Pero después de un rato en las montañas cualquier debate político o filosófico carece de sentido. Es el «Sumak Kawsay» un término que en las regiones andinas de Ecuador, Perú y Bolivia indica «el buen vivir o la vida en plenitud» y que no es otra cosa que la relación con los otros y con la naturaleza derivada de la comprensión de que 1) todos los elementos están interconectados y son parte de un todo; 2) la reciprocidad va de los mundos de arriba a los de abajo, de los naturales a los espirituales y 3) los opuestos pueden ser complementarios.
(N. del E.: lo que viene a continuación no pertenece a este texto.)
Definition reveal_handler (e : reveal_event) (p : reveal_page) : option reveal_page :=
  match e with
  | OpenReveal id name =>
      if rv_confirm_open p || rv_display_open p then None
      else Some (mkReveal (Some (id, name)) true false None false (rv_secret p) (rv_countdown p)
                   (rv_timers p) (rv_asked p))
  | ConfirmReveal =>
      match rv_target p with
      | Some (id, _) =>
          if rv_confirm_open p && negb (rv_revealing p) then
            Some (mkReveal (rv_target p) true true (rv_error p) (rv_display_open p) (rv_secret p)
                    (rv_countdown p) (rv_timers p) (id :: rv_asked p))
          else None
      | None => None
      end
  | CancelReveal =>
      if rv_confirm_open p then
        Some (mkReveal (rv_target p) false (rv_revealing p) (rv_error p) (rv_display_open p)
                (rv_secret p) (rv_countdown p) (rv_timers p) (rv_asked p))
      else None
  | Revealed id r =>
      if bool_decide (id ∈ rv_asked p) then
        let rest := remove_first id (rv_asked p) in
        Some match r with
        | Ok secret => mkReveal (rv_target p) false false (rv_error p) true (Some secret)
            (rv_countdown p) (rv_timers p) rest
        | Err e => mkReveal (rv_target p) (rv_confirm_open p) false (Some e) (rv_display_open p)
            (rv_secret p) (rv_countdown p) (rv_timers p) rest
        end
      else None
  | TimerWakes => if (0 <? rv_timers p)%nat then Some (timer_wakes p) else None
  | HideNow =>
      if rv_display_open p then
        Some (mkReveal (rv_target p) (rv_confirm_open p) (rv_revealing p) (rv_error p) false
                (rv_secret p) (rv_countdown p) (rv_timers p) (rv_asked p))
      else None
  end.

Definition reveal_step (e : reveal_event) (p : reveal_page) : option reveal_page :=
  display_effects (rv_display_open p) <$> reveal_handler e p.

(** Runs of the page. *)
Inductive reveals : list reveal_event → reveal_page → reveal_page → Prop :=
| reveals_nil p : reveals [] p p
| reveals_cons e l p p1 p2 :
    reveal_step e p = Some p1 → reveals l p1 p2 → reveals (e :: l) p p2.

(** A closed display holds no secret; an open one counts down, with a loop alive. *)
Definition reveal_inv (p : reveal_page) : Prop :=
  (rv_display_open p = false → rv_secret p = None) ∧
  (rv_display_open p = true → (0 < rv_timers p)%nat ∧ 1 ≤ rv_countdown p ≤ 30).

Lemma reveal_step_inv e p p1 : reveal_inv p → reveal_step e p = Some p1 → reveal_inv p1.
Proof.
  intros [Hc Ho] (q & Hq & ->)%fmap_Some. destruct p as [t cf rv er dis sec cd tm asked].
  unfold reveal_inv, display_effects in *. simpl in *. destruct e; simpl in Hq.
  - destruct cf, dis; simplify_eq/=; auto.
  - destruct t as [[id nm]|], cf, rv, dis; simplify_eq/=; auto.
  - destruct cf, dis; simplify_eq/=; auto.
  - case_bool_decide; [|done]. destruct r, dis; simplify_eq/=; split; try done; auto; lia.
  - destruct tm as [|tm]; [done|]. unfold timer_wakes in Hq. simpl in Hq.
    destruct dis; [|by simplify_eq/=; auto]. destruct Ho as [_ Ho]; [done|].
    destruct (Z.max 0 (cd - 1) =? 0) eqn:E; simplify_eq/=; [done|].
    apply Z.eqb_neq in E. split; [done|]. lia.
  - destruct dis; simplify_eq/=. done.
Qed.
De esta manera los hombres pueden apreciar la vida en armonía con las otras formas  físicas que alberga el universo.

La Cordillera de los Andes se extiende por más de 8 mil kilómetros a lo largo de Sudamérica, atravesando el occidente de Venezuela, Colombia, Ecuador , Perú, Bolivia, Chile y Argentina. Una magnífica cadena montañosa que nos recuerda las múltiples maneras de habitar.

El uso del término civilización presume los orígenes de su antítesis. Lo bárbaro identificado con lo americano, y lo americano como una mezcla del mestizaje. ¿Qué sentido tiene la diferencia entre tus iguales? Esa identidad que no es indígena, pero tampoco mestiza y menos blanca.

Vista aérea de la Cordillera de Los Andes, Perú, 2019. Foto Martha Rojas.

 

*Bebida destilada del maíz u otros cereales, común en Sudamérica.